(* ===== verification/Sleeplock.v ===== *)
(** * Sleep locks (sleeplock.c, sleeplock.h)

    A sleep lock is the [locked] word and the pid of its holder; the spin lock
    inside it makes each of the three operations one atomic step, and the loop
    of [acquiresleep] re-runs from the top after each wakeup, so a call either
    takes the lock or goes to sleep without changing it. *)

From S2P Require Import Prelude.

Record sleeplock := mk_sleeplock { sl_locked : Z; sl_pid : Z }.

Definition initsleeplock : sleeplock := mk_sleeplock 0 0.

(** [None]: the caller sleeps on the lock. *)
Definition acquiresleep (pid : Z) (lk : sleeplock) : option sleeplock :=
  if sl_locked lk =? 0 then Some (mk_sleeplock 1 pid) else None.

Definition releasesleep (lk : sleeplock) : sleeplock := mk_sleeplock 0 0.

Definition holdingsleep (pid : Z) (lk : sleeplock) : bool :=
  negb (sl_locked lk =? 0) && (sl_pid lk =? pid).

(** ** Processes on one lock

    What each process is doing: nothing with the lock, at the test of the
    [while] loop of [acquiresleep], asleep in that loop, or between its return
    from [acquiresleep] and its call of [releasesleep]. *)
Inductive slthread := SIdle | SWant | SAsleep | SHold.

(** [wakeup(lk)], on every process. *)
Definition sl_wake (t : slthread) : slthread := match t with SAsleep => SWant | _ => t end.

Record slsys := mk_slsys { sy_lock : sleeplock; sy_thr : gmap Z slthread }.

(** [releasesleep] by [pid], with its wakeup. *)
Definition sl_do_release (pid : Z) (s : slsys) : slsys :=
  mk_slsys (releasesleep (sy_lock s)) (<[pid := SIdle]> (sl_wake <$> sy_thr s)).

(** One section under [lk->lk] of one process.  A process calls
    [releasesleep] after it has returned from [acquiresleep]; [kill] makes a
    process that sleeps run again. *)
Inductive sl_step (s : slsys) : slsys → Prop :=
| sl_call pid : sy_thr s !! pid = Some SIdle → sl_step s (mk_slsys (sy_lock s) (<[pid := SWant]> (sy_thr s)))
| sl_take pid lk : sy_thr s !! pid = Some SWant → acquiresleep pid (sy_lock s) = Some lk →
    sl_step s (mk_slsys lk (<[pid := SHold]> (sy_thr s)))
| sl_block pid : sy_thr s !! pid = Some SWant → acquiresleep pid (sy_lock s) = None →
    sl_step s (mk_slsys (sy_lock s) (<[pid := SAsleep]> (sy_thr s)))
| sl_release pid : sy_thr s !! pid = Some SHold → sl_step s (sl_do_release pid s)
| sl_kill pid : sy_thr s !! pid = Some SAsleep → sl_step s (mk_slsys (sy_lock s) (<[pid := SWant]> (sy_thr s))).

Definition sl_init (pids : gset Z) : slsys := mk_slsys initsleeplock (gset_to_gmap SIdle pids).

(** The lock says who holds it, and nobody sleeps on a lock that is free. *)
Record sl_inv (s : slsys) : Prop := mk_sl_inv {
  si_hold : ∀ pid, sy_thr s !! pid = Some SHold ↔ holdingsleep pid (sy_lock s) = true;
  si_held : sl_locked (sy_lock s) ≠ 0 → ∃ pid, sy_thr s !! pid = Some SHold;
  si_asleep : ∀ pid, sy_thr s !! pid = Some SAsleep → sl_locked (sy_lock s) ≠ 0;
}.

(** ** Lemmas *)

Lemma acquiresleep_holding pid lk lk' :
  acquiresleep pid lk = Some lk' → holdingsleep pid lk' = true.
Proof.
  unfold acquiresleep, holdingsleep. case_match; [|done]. intros [= <-]. simpl.
  by rewrite Z.eqb_refl.
Qed.

Lemma holdingsleep_unique pid pid' lk :
  holdingsleep pid lk = true → holdingsleep pid' lk = true → pid = pid'.
Proof. unfold holdingsleep. rewrite !andb_true_iff, !Z.eqb_eq. lia. Qed.

Lemma holdingsleep_locked pid lk : holdingsleep pid lk = true → sl_locked lk ≠ 0.
Proof. unfold holdingsleep. rewrite andb_true_iff, negb_true_iff, Z.eqb_neq. tauto. Qed.

Lemma sl_init_inv pids : sl_inv (sl_init pids).
Proof. split; simpl; try done; intros pid; [split; [|done]|]; by intros [_ ?]%lookup_gset_to_gmap_Some. Qed.

(** A process that neither takes nor gives up the lock moves. *)
Lemma sl_move_inv s pid t t' :
  sl_inv s → sy_thr s !! pid = Some t → t ≠ SHold → t' ≠ SHold → (t' = SAsleep → sl_locked (sy_lock s) ≠ 0) →
  sl_inv (mk_slsys (sy_lock s) (<[pid := t']> (sy_thr s))).
Proof.
  intros [H1 H2 H3] Ht Hn Hn' Ha. split; simpl.
  - intros q. rewrite <- H1. destruct (decide (q = pid)) as [->|Hne]; [rewrite lookup_insert_eq, Ht; naive_solver|by rewrite lookup_insert_ne].
  - intros (q & Hq)%H2. exists q. rewrite lookup_insert_ne; [done|]. intros <-. congruence.
  - intros q. destruct (decide (q = pid)) as [->|Hne]; [rewrite lookup_insert_eq; intros [= ->]; by apply Ha|].
    rewrite lookup_insert_ne by done. apply H3.
Qed.

Lemma sl_take_inv s pid lk : sl_inv s → acquiresleep pid (sy_lock s) = Some lk → sl_inv (mk_slsys lk (<[pid := SHold]> (sy_thr s))).
Proof.
  intros [H1 _ H3] Ha. pose proof (acquiresleep_holding _ _ _ Ha) as Hh. unfold acquiresleep in Ha.
  destruct (sl_locked (sy_lock s) =? 0) eqn:Ez; [|done]. apply Z.eqb_eq in Ez. assert (∀ q, sy_thr s !! q ≠ Some SHold) as Hno.
  { intros q Hq%H1%holdingsleep_locked. done. }
  split; simpl.
  - intros q. destruct (decide (q = pid)) as [->|Hne]; [by rewrite lookup_insert_eq|]. rewrite lookup_insert_ne by done.
    split; [by intros ?%Hno|]. intros Hq. destruct Hne. by eapply holdingsleep_unique.
  - intros _. exists pid. apply lookup_insert_eq.
  - intros q _. by eapply holdingsleep_locked.
Qed.

Lemma sl_release_inv s pid : sl_inv s → sy_thr s !! pid = Some SHold → sl_inv (sl_do_release pid s).
Proof.
  intros [H1 _ _] Hp. pose proof (proj1 (H1 pid) Hp) as Hh. split; simpl; [|done|].
  - intros q. split; [|done]. intros Hq. exfalso. destruct (decide (q = pid)) as [->|Hne]; [by rewrite lookup_insert_eq in Hq|].
    rewrite lookup_insert_ne, lookup_fmap in Hq by done. destruct (sy_thr s !! q) as [[]|] eqn:Eq; simpl in Hq; try done.
    destruct Hne. by apply (holdingsleep_unique q pid (sy_lock s)); [apply H1|].
  - intros q Hq. exfalso. destruct (decide (q = pid)) as [->|Hne]; [by rewrite lookup_insert_eq in Hq|].
    rewrite lookup_insert_ne, lookup_fmap in Hq by done. by destruct (sy_thr s !! q) as [[]|].
Qed.

Lemma sl_step_inv s s' : sl_step s s' → sl_inv s → sl_inv s'.
Proof.
  intros [pid Hp|pid lk Hp Ha|pid Hp Ha|pid Hp|pid Hp] Hi.
  - by apply (sl_move_inv s pid SIdle).
  - by apply sl_take_inv.
  - apply (sl_move_inv s pid SWant); try done. intros _. unfold acquiresleep in Ha. by destruct (sl_locked (sy_lock s) =? 0) eqn:E; [|apply Z.eqb_neq in E].
  - by apply sl_release_inv.
  - by apply (sl_move_inv s pid SAsleep).
Qed.

(** C24. A sleep-lock excludes and loses no wakeup.  In every interleaving of
    processes that acquire, sleep, are woken or killed, and release, at most
    one process is between its return from [acquiresleep] and its
    [releasesleep], and it is the one that [holdingsleep] names; the lock can
    be taken exactly when there is none; and a process sleeps on the lock only
    while another holds it, so that a [releasesleep] is still to come. *)
Theorem sleeplock_excludes pids s :
  rtc sl_step (sl_init pids) s →
  (∀ p q, sy_thr s !! p = Some SHold → sy_thr s !! q = Some SHold → p = q) ∧
  (∀ p, sy_thr s !! p = Some SHold ↔ holdingsleep p (sy_lock s) = true) ∧
  (∀ p, is_Some (acquiresleep p (sy_lock s)) ↔ ∀ q, sy_thr s !! q ≠ Some SHold) ∧
  (∀ p, sy_thr s !! p = Some SAsleep → ∃ q, q ≠ p ∧ sy_thr s !! q = Some SHold).
Proof.
  intros Hr. assert (sl_inv s) as [H1 H2 H3].
  { revert Hr. apply (rtc_ind_r sl_inv); [apply sl_init_inv|]. intros ? ? _ Hs Hi. by eapply sl_step_inv. }
  split; [intros p q Hp%H1 Hq%H1; by eapply holdingsleep_unique|]. split; [exact H1|]. split.
  - intros p. unfold acquiresleep. destruct (sl_locked (sy_lock s) =? 0) eqn:E.
    + split; [|done]. intros _ q Hq%H1%holdingsleep_locked. lia.
    + apply Z.eqb_neq in E. split; [by intros [? ?]|]. intros Hno. destruct (H2 E) as [q Hq]. by destruct (Hno q).
  - intros p Hp. destruct (H2 (H3 p Hp)) as [q Hq]. exists q. split; [|done]. intros ->. congruence.
Qed.

(** Process 3 takes the lock, 4 and 5 sleep on it, 3 releases it and 5 takes
    it, 4 sleeps again. *)
Lemma sleeplock_excludes_witness : ∃ s, sy_lock s = mk_sleeplock 1 5 ∧ sy_thr s !! 3 = Some SIdle ∧ sy_thr s !! 4 = Some SAsleep ∧
  ∃ q, q ≠ 4 ∧ sy_thr s !! q = Some SHold.
Proof.
  eassert (rtc sl_step (sl_init {[3; 4; 5]}) _) as Hr.
  { eapply rtc_l; [apply (sl_call _ 3); reflexivity|]. eapply rtc_l; [eapply (sl_take _ 3); reflexivity|].
    eapply rtc_l; [apply (sl_call _ 4); reflexivity|]. eapply rtc_l; [apply (sl_block _ 4); reflexivity|].
    eapply rtc_l; [apply (sl_call _ 5); reflexivity|]. eapply rtc_l; [apply (sl_block _ 5); reflexivity|].
    eapply rtc_l; [apply (sl_release _ 3); reflexivity|]. eapply rtc_l; [eapply (sl_take _ 5); reflexivity|].
    eapply rtc_l; [apply (sl_block _ 4); reflexivity|]. apply rtc_refl. }
  destruct (sleeplock_excludes {[3; 4; 5]} _ Hr) as (_ & _ & _ & H). eexists. split; [|split; [|split; [|exact (H 4 ltac:(vm_compute; reflexivity))]]]; vm_compute; reflexivity.
Defined.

What to do:
From the records above, retype only the lines starting at the line that contains "Record slsys := mk_slsys" and ending at the line that contains "Inductive sl_step (s", both included.

Exercise answer:
Record slsys := mk_slsys { sy_lock : sleeplock; sy_thr : gmap Z slthread }.

(** [releasesleep] by [pid], with its wakeup. *)
Definition sl_do_release (pid : Z) (s : slsys) : slsys :=
  mk_slsys (releasesleep (sy_lock s)) (<[pid := SIdle]> (sl_wake <$> sy_thr s)).

(** One section under [lk->lk] of one process.  A process calls
    [releasesleep] after it has returned from [acquiresleep]; [kill] makes a
    process that sleeps run again. *)
Inductive sl_step (s : slsys) : slsys → Prop :=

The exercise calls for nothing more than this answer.